「へー、すげーな。梅干しって、自分ちで漬けられるんだ」

「そっちは梅干しだったから、こっちのは、たぶんこんぶ。こっちのも、半分こしよ」

 ささっと毒味をすると、残り半分を南条くんに手渡す。

「うん。こっちもうまい。握りかげんが絶妙だな」

「そ、そう? ありがとう」


 ただのおにぎりだけど、南条くんがホメてくれたことがなんだかすごくうれしくて、緩んだ口元が戻らないよ。


 南条くんは、たまに自己中なとこもあるけど、ちゃんと周りの人への思いやりも忘れない人。

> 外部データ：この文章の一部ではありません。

(* ===== verification/Templates.v ===== *)
(** * Service templates (admin_api/templates, admin_api/api/service_templates.py)

    The registry of templates and its two read-only endpoints.  The list of
    templates is what [_load_templates] makes of the bundled YAML file. *)

From S2P Require Import Prelude PyStr PyText PyJson PyJsonFacts PyTime WireIds AuditHash Vault Tables Database AgentSecrets.

Local Open Scope string_scope.

Record CredentialHint := MkCredentialHint {
  ch_field : option string; ch_help : option string; ch_format : option string; ch_token_url : option string;
  ch_credential_fields : option (list (string * string)); ch_token_response_path : option string;
  ch_token_request_headers : option (list (string * string)) }.

Inductive template_kind := http_service | email_service.
Definition kind_str (k : template_kind) : string :=
  match k with http_service => "http_service" | email_service => "email_service" end.

Record ServiceTemplate := MkServiceTemplate {
  st_template_id : string; st_kind : template_kind; st_name : string; st_display_name : string; st_description : string;
  st_base_url : option string; st_auth_type : option string; st_openapi_spec_url : option string; st_category : string;
  st_version : string; st_config_notes : option string; st_credential_hint : option CredentialHint;
  st_test_path : option string; st_provider : option string; st_imap_host : option string; st_imap_port : option Z;
  st_smtp_host : option string; st_smtp_port : option Z; st_auth_scheme : option string }.

(** ** The registry *)

Definition has_id (template_id : string) (t : ServiceTemplate) : bool := String.eqb (st_template_id t) template_id.

(** [self._by_id.get(template_id)]: a later template replaces an earlier one of the same identifier. *)
Definition registry_get (templates : list ServiceTemplate) (template_id : string) : option ServiceTemplate :=
  List.find (has_id template_id) (rev templates).

Definition list_all (templates : list ServiceTemplate) (category search : option string) : list ServiceTemplate :=
  let results := match category with
                 | Some c => List.filter (fun t => String.eqb (st_category t) c) templates
                 | None => templates
                 end in
  match search with
  | Some search =>
      let term := lower search in
      List.filter (fun t => py_in term (lower (st_name t)) || py_in term (lower (st_display_name t))
                            || py_in term (lower (st_description t))) results
  | None => results
  end.

(** ** The endpoints *)

Definition _template_to_list_item (t : ServiceTemplate) : dict :=
  ([("template_id", JStr (st_template_id t)); ("kind", JStr (kind_str (st_kind t))); ("name", JStr (st_name t));
    ("display_name", JStr (st_display_name t)); ("description", JStr (st_description t));
    ("base_url", opt_json (st_base_url t)); ("auth_type", opt_json (st_auth_type t));
    ("auth_scheme", opt_json (st_auth_scheme t)); ("openapi_spec_url", opt_json (st_openapi_spec_url t));
    ("category", JStr (st_category t)); ("version", JStr (st_version t))]
   ++ match st_kind t with
      | email_service =>
          [("provider", opt_json (st_provider t)); ("imap_host", opt_json (st_imap_host t));
           ("imap_port", json_opt JInt (st_imap_port t)); ("smtp_host", opt_json (st_smtp_host t));
           ("smtp_port", json_opt JInt (st_smtp_port t))]
      | http_service => []
      end)%list.

Definition text_map (m : list (string * string)) : json := JObj (map (fun kv => (fst kv, JStr (snd kv))) m).

(** The entries whose value is not None. *)
Definition exclude_none (d : list (string * option json)) : dict :=
  flat_map (fun kv => match snd kv with Some v => [(fst kv, v)] | None => [] end) d.

Definition hint_dump (h : CredentialHint) : dict :=
  exclude_none [("field", JStr <$> ch_field h); ("help", JStr <$> ch_help h); ("format", JStr <$> ch_format h);
    ("token_url", JStr <$> ch_token_url h); ("credential_fields", text_map <$> ch_credential_fields h);
    ("token_response_path", JStr <$> ch_token_response_path h);
    ("token_request_headers", text_map <$> ch_token_request_headers h)].

Definition list_templates (registry : list ServiceTemplate) (category search : option string) : response :=
  JSONResponse 200
    [("templates", JArr (map (fun t => JObj (_template_to_list_item t)) (list_all registry category search)))].

Definition template_not_found (template_id : string) : response :=
  problem 404 "template_not_found" ("Template '" +:+ template_id +:+ "' not found").

Definition get_template (registry : list ServiceTemplate) (template_id : string) : response :=
  match registry_get registry template_id with
  | None => template_not_found template_id
  | Some t =>
      JSONResponse 200 (_template_to_list_item t
        ++ [("config_notes", opt_json (st_config_notes t)); ("test_path", opt_json (st_test_path t));
            ("credential_hint", match st_credential_hint t with Some h => JObj (hint_dump h) | None => JNull end)])%list
  end.

(** ** Facts *)

Lemma registry_get_id ts i t : registry_get ts i = Some t -> In t ts /\ st_template_id t = i.
Proof. intros H. apply find_some in H as [H1 H2]. split; [by apply in_rev|]. by apply String.eqb_eq. Qed.

(** Every listed template can be fetched by its identifier. *)
Lemma listed_found ts c s t : In t (list_all ts c s) -> exists t', registry_get ts (st_template_id t) = Some t' /\ st_template_id t' = st_template_id t.
Proof.
  intros H. assert (Hin : In t ts).
  { unfold list_all in H. destruct s, c; repeat (apply filter_In in H as [H _]); done. }
  unfold registry_get. destruct (List.find _ _) as [t'|] eqn:Ef.
  - exists t'. apply find_some in Ef as [_ Ef]. split; [done|]. by apply String.eqb_eq.
  - exfalso. apply in_rev in Hin. pose proof (find_none _ _ Ef t Hin) as Hn. unfold has_id in Hn. by rewrite String.eqb_refl in Hn.
Qed.
(* ===== verification/SshTest.v ===== *)
(** * The SSH connection test (admin_api/api/_ssh_test.py)

    Dialling an SSH server with an inline credential, and what is answered of
    it.  The connection is recorded with its host, port, user and secret. *)

From Stdlib Require QArith_base.
From S2P Require Import Prelude PyStr PyText PyJson PyJsonFacts PyTime PyFloat PyUrl WireIds AuditHash AuditChain.
From S2P Require Import Vault Tables Database Logic.

Local Open Scope string_scope.
Local Open Scope py_scope.

Definition SSH_SCHEMES : list string := ["ssh_private_key"; "ssh_password"].
Definition is_ssh (auth_scheme : string) : bool := existsb (String.eqb auth_scheme) SSH_SCHEMES.

(** ** Python's text of a value *)

(** [", ".join(parts)] *)
Fixpoint comma_join (parts : list string) : string :=
  match parts with
  | [] => ""
  | [s] => s
  | s :: rest => s +:+ ", " +:+ comma_join rest
  end.

(** [repr(v)] *)
Fixpoint json_repr (j : json) : string :=
  match j with
  | JNull => "None"
  | JBool b => if b then "True" else "False"
  | JInt z => py_str_int z
  | JStr s => py_repr s
  | JArr l => "[" +:+ comma_join (map json_repr l) +:+ "]"
  | JObj kvs => "{" +:+ comma_join (map (fun kv => match kv with (k, v) => py_repr k +:+ ": " +:+ json_repr v end) kvs) +:+ "}"
  end.

(** [str(v)] *)
Definition json_str (j : json) : string := match j with JStr s => s | _ => json_repr j end.

(** ** The pieces of a target *)

(** [s.rsplit(":", 1)] when it has two parts *)
Definition rsplit_colon (s : string) : option (string * string) :=
  match break (Ascii.eqb ":") (rev (chars s)) with
  | (after, _ :: before) => Some (unchars (rev before), unchars (rev after))
  | _ => None
  end.

(** [s.isdigit()]: the superscripts are digits too. *)
Definition py_isdigit (s : string) : bool :=
  negb (String.eqb s "") && forallb (fun c => is_digit c || existsb (N.eqb (code c)) [178; 179; 185]%N) (chars s).

(** [int(s)] of a text of digits; not of superscripts, and not of more than 4300. *)
Definition digits_int (s : string) : outcome Z :=
  if forallb is_digit (chars s) && (py_len s <=? 4300)%nat then Ok (Z.of_N (dec_value (chars s)))
  else Raise (ValueError "invalid literal for int() with base 10").

(** The first line. *)
Definition is_line_end (c : ascii) : bool :=
  let n := code c in ((10 <=? n) && (n <=? 13) || (28 <=? n) && (n <=? 30) || (n =? 133))%N.
Definition first_line (s : string) : string := unchars (fst (break is_line_end (chars s))).

(** ** Exceptions *)

(** [type(exc).__name__] *)
Definition exn_class (e : exn) : string :=
  match e with
  | ValueError _ => "ValueError" | KeyError _ => "KeyError" | TypeError _ => "TypeError"
  | AttributeError _ => "AttributeError" | IndexError _ => "IndexError" | OverflowError _ => "OverflowError"
  | ServiceNotFound _ _ => "ServiceNotFound" | HTTPException _ _ _ => "HTTPException"
  | IntegrityError _ => "IntegrityError" | DBError _ => "DBAPIError" | GrpcError _ => "AioRpcError"
  | RuntimeError s => s
  end.

(** The subclasses of OSError other than TimeoutError *)
Definition _OS_ERRORS : list string :=
  ["OSError"; "BlockingIOError"; "ChildProcessError"; "ConnectionError"; "BrokenPipeError"; "ConnectionAbortedError";
   "ConnectionRefusedError"; "ConnectionResetError"; "FileExistsError"; "FileNotFoundError"; "InterruptedError";
   "IsADirectoryError"; "NotADirectoryError"; "PermissionError"; "ProcessLookupError"; "gaierror"; "herror"].

(** The status and the text for a failed connection. *)
Definition ssh_failure (e : exn) (latency_ms : Z) : Z * string :=
  let name := exn_class e in
  if String.eqb name "PermissionDenied" then (401%Z, "SSH authentication failed")
  else if String.eqb name "TimeoutError" then (504%Z, "SSH test timed out after " +:+ py_str_int latency_ms +:+ "ms")
  else if existsb (String.eqb name) _OS_ERRORS then (502%Z, "SSH connect failed")
  else (502%Z, "SSH test error: " +:+ name).

Definition ssh_result (ok : bool) (status_code latency_ms : Z) (final_url body : string) : dict :=
  [("ok", JBool ok); ("status_code", JInt status_code); ("latency_ms", JInt latency_ms);
   ("final_url", JStr final_url); ("response_body_truncated", JStr body)].

(** [int((now - start) * 1000)] *)
Definition elapsed_ms (start now : QArith_base.Q) : Z :=
  int_of_float (float_mul (float_sub now start) (QArith_base.inject_Z 1000)).

Section Test.
Context `{E : Env} `{V : Vault}.

(** [a or b] *)
Definition py_or (a b : json) : json := if truthy a then a else b.

(** What is dialled: the user and the secret, or the text of the refusal. *)
Definition ssh_login (scheme : string) (cred : dict) : outcome (json * json + string) :=
  let get k := default (JStr "") (dict_get k cred) in
  if String.eqb scheme "ssh_private_key" then
    let username := py_or (get "ssh_user") (get "username") in
    if negb (truthy (get "private_key_pem")) || negb (truthy username)
    then Ok (inr "ssh_private_key credential requires 'private_key_pem' and 'ssh_user'")
    else match get "private_key_pem" with
         | JStr pem => Ok (if env_ssh_key (utf8 pem) then inl (username, JStr pem)
                           else inr "Cannot import private key: invalid PEM format")
         | _ => Raise (AttributeError "encode")
         end
  else
    let username := py_or (get "username") (get "ssh_user") in
    Ok (if negb (truthy username) || negb (truthy (get "password"))
        then inr "ssh_password credential requires 'username' and 'password'"
        else inl (username, get "password")).

(** The address to dial: the credential's, or the one of the base URL. *)
Definition ssh_target (cred : dict) (base_url : string) : outcome string :=
  let raw_target := default (JStr "") (dict_get "target_address" cred) in
  if truthy raw_target then
    match raw_target with JStr s => Ok s | _ => Raise (AttributeError "rsplit") end
  else
    parsed ← urlsplit base_url;
    p ← port parsed;
    let p := match p with Some 0%Z | None => 22%Z | Some p => p end in
    Ok (default "" (hostname parsed) +:+ ":" +:+ py_str_int p).

Definition test_ssh_credential (scheme credential_value base_url : string) (timeout_ms : Z) : M dict :=
  let! start := monotonic in
  match loads credential_value with
  | None => ret (ssh_result false 400 0 base_url "Invalid credential JSON")
  | Some (JObj cred) =>
      let! raw_target := lift (ssh_target cred base_url) in
      let refused := (let! now := monotonic in
        ret (ssh_result false 400 (elapsed_ms start now) base_url
               ("Cannot resolve SSH target \u2014 expected 'host:port', got: " +:+ py_repr raw_target))) in
      match rsplit_colon raw_target with
      | None => refused
      | Some (host, port) =>
          if negb (py_isdigit port) then refused
          else
            let! port := lift (digits_int port) in
            let address := host +:+ ":" +:+ py_str_int port in
            let final_url := "ssh://" +:+ address in
            let! login := lift (ssh_login scheme cred) in
            match login with
            | inr reason =>
                let! now := monotonic in
                ret (ssh_result false 400 (elapsed_ms start now) final_url reason)
            | inl (username, secret) =>
                let! _ := lift (float_of_int timeout_ms) in
                let! outcome := catch (let! b := ssh_connect (SshDial host port username secret) in ret (Ok b))
                                      (fun e => ret (Raise e)) in
                let! now := monotonic in
                let latency_ms := elapsed_ms start now in
                ret (match outcome with
                     | Ok banner =>
                         let banner_line := py_strip (first_line banner) in
                         ssh_result true 200 latency_ms final_url
                           ("SSH connection succeeded as " +:+ json_str username +:+ "@" +:+ address
                            +:+ (if String.eqb banner_line "" then "" else " (banner: " +:+ banner_line +:+ ")"))
                     | Raise e =>
                         let '(status, body) := ssh_failure e latency_ms in
                         ssh_result false status latency_ms final_url body
                     end)
            end
      end
  | Some _ => raise (AttributeError "get")
  end.
End Test.
(* ===== verification/Services.v ===== *)
(** * The service registry (admin_api/api/services.py)

    Registration of services, directly and from a template, their listing,
    update and deletion, and the test calls, which go out over HTTP or SSH
    with an inline credential or with the stored one. *)

From Stdlib Require QArith_base.
From S2P Require Import Prelude PyStr PyText PyJson PyJsonFacts PyTime PyFloat PyUrl WireIds AuditHash AuditChain.
From S2P Require Import Like Vault Tables Database Logic Ulid Keys Sessions AuditEmit AgentSecrets.
From S2P Require Import Ssrf VaultClient Templates SshTest Proxy Operators.

Local Open Scope string_scope.
Local Open Scope py_scope.

(** ** Requests *)

Record ServiceCreate := MkServiceCreate {
  sc_name : string; sc_base_url : string; sc_auth_scheme : string; sc_display_name : option string;
  sc_description : option string; sc_openapi_url : option string }.

Record ServiceUpdate := MkServiceUpdate {
  su_name : option string; su_base_url : option string; su_auth_scheme : option string;
  su_display_name : option string; su_description : option string; su_openapi_url : option string;
  su_status : option string }.

Record ServiceOverrides := MkServiceOverrides {
  so_name : option string; so_display_name : option string; so_description : option string; so_base_url : option string }.

Record FromTemplateRequest := MkFromTemplateRequest { ft_template_id : string; ft_overrides : option ServiceOverrides }.

Record TestRunRequest := MkTestRunRequest {
  tr_method : string; tr_path : string; tr_headers : option (list (string * string)); tr_body : option string;
  tr_timeout_ms : option Z }.
Definition default_test_run : TestRunRequest := MkTestRunRequest "GET" "/health" None None (Some 5000%Z).

(** TransientTestRequest: the candidate service, its credential and the call. *)
Record TransientTestRequest := MkTransientTestRequest {
  tt_base_url : string; tt_auth_scheme : string; tt_value : string; tt_header_name : option string;
  tt_query_param : option string; tt_method : string; tt_path : string; tt_headers : option (list (string * string));
  tt_body : option string; tt_timeout_ms : Z }.

(** ** Pieces *)

(** [name.lower().replace(" ", "-")] *)
Definition slug_of (name : string) : string := replace_char " " "-" (lower name).

Definition _forbidden_response : response :=
  problem 422 "forbidden_destination" "The base_url resolves to a forbidden destination".
Definition service_not_found : response := problem 404 "not_found" "Service not found".

(** A row with the greatest version of its active credentials. *)
Definition _service_row_to_dict (row : service_row * Z) : dict :=
  let '(s, current_key_version) := row in
  ([("id", JStr (wire (s_id s) "svc")); ("tenant_id", JStr (uuid_str (s_tenant_id s))); ("name", JStr (s_name s));
    ("slug", JStr (s_slug s)); ("display_name", opt_json (s_display_name s)); ("description", opt_json (s_description s));
    ("base_url", JStr (s_base_url s)); ("auth_scheme", JStr (s_auth_scheme s)); ("openapi_url", opt_json (s_openapi_url s));
    ("status", JStr (s_status s)); ("current_key_version", JInt current_key_version);
    ("created_at", JStr (isoformat_utc (s_created_at s))); ("updated_at", JStr (isoformat_utc (s_updated_at s)))]
   ++ match s_template_id s with Some t => [("template_id", JStr t)] | None => [] end)%list.

(** The URL of a test call. *)
Definition test_url (base_url path : string) : string :=
  rstrip "/" base_url +:+ (if startswith path "/" then path else "/" +:+ path).

(** The header with the credential, and the URL with it for the scheme that puts it there. *)
Definition test_auth (auth_scheme plaintext header_name query_param final_url : string) : list (string * string) * string :=
  if String.eqb auth_scheme "bearer_token" then ([("Authorization", "Bearer " +:+ plaintext)], final_url)
  else if String.eqb auth_scheme "api_key_header" then
    ([(if String.eqb header_name "" then "X-API-Key" else header_name, plaintext)], final_url)
  else if String.eqb auth_scheme "api_key_query" then
    let query_param := if String.eqb query_param "" then "api_key" else query_param in
    let separator := if py_in "?" final_url then "&" else "?" in
    ([], final_url +:+ separator +:+ query_param +:+ "=" +:+ plaintext)
  else ([], final_url).

(** [{**a, **b}] *)
Fixpoint text_set (k v : string) (d : list (string * string)) : list (string * string) :=
  match d with
  | [] => [(k, v)]
  | (k', v') :: d' => if String.eqb k k' then (k', v) :: d' else (k', v') :: text_set k v d'
  end.
Definition merge_headers (a b : list (string * string)) : list (string * string) :=
  fold_left (fun acc kv => text_set (fst kv) (snd kv) acc) b a.

(** [httpx.TimeoutException] *)
Definition is_timeout (e : exn) : bool :=
  match e with
  | RuntimeError s => existsb (String.eqb s) ["TimeoutException"; "ConnectTimeout"; "ReadTimeout"; "WriteTimeout"; "PoolTimeout"]
  | _ => false
  end.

 こういうところも、愛莉さんが『誰よりもやさしい人』って言う理由なのかな。


「またいつか食いたいな、詩乃のおにぎり」

「いやいや、ただのおにぎりだし。別にわたしが作ったものじゃなくても」

「えー、ダメ?」


 そんな拗ねたような顔で、こっちを見ないで。

 拒否しきれなくなっちゃうよ。


「……別に、できなくはないけど」

「じゃあ、約束な」

 わたしが渋々そう言った途端、満面の笑みを浮かべて、小指を差し出す南条くん。

「ほら、詩乃も早く出せって」

 出し渋るわたしに向かって、小指をさらにぐいっと近づけてくる。

「わざわざそんなことしなくたって……」

「しなかったら、うやむやにするつもりだろ」


 ちっ。バレたか。


 南条くんの小指にそっと自分の小指を絡ませると、南条くんが上下に小さく振る。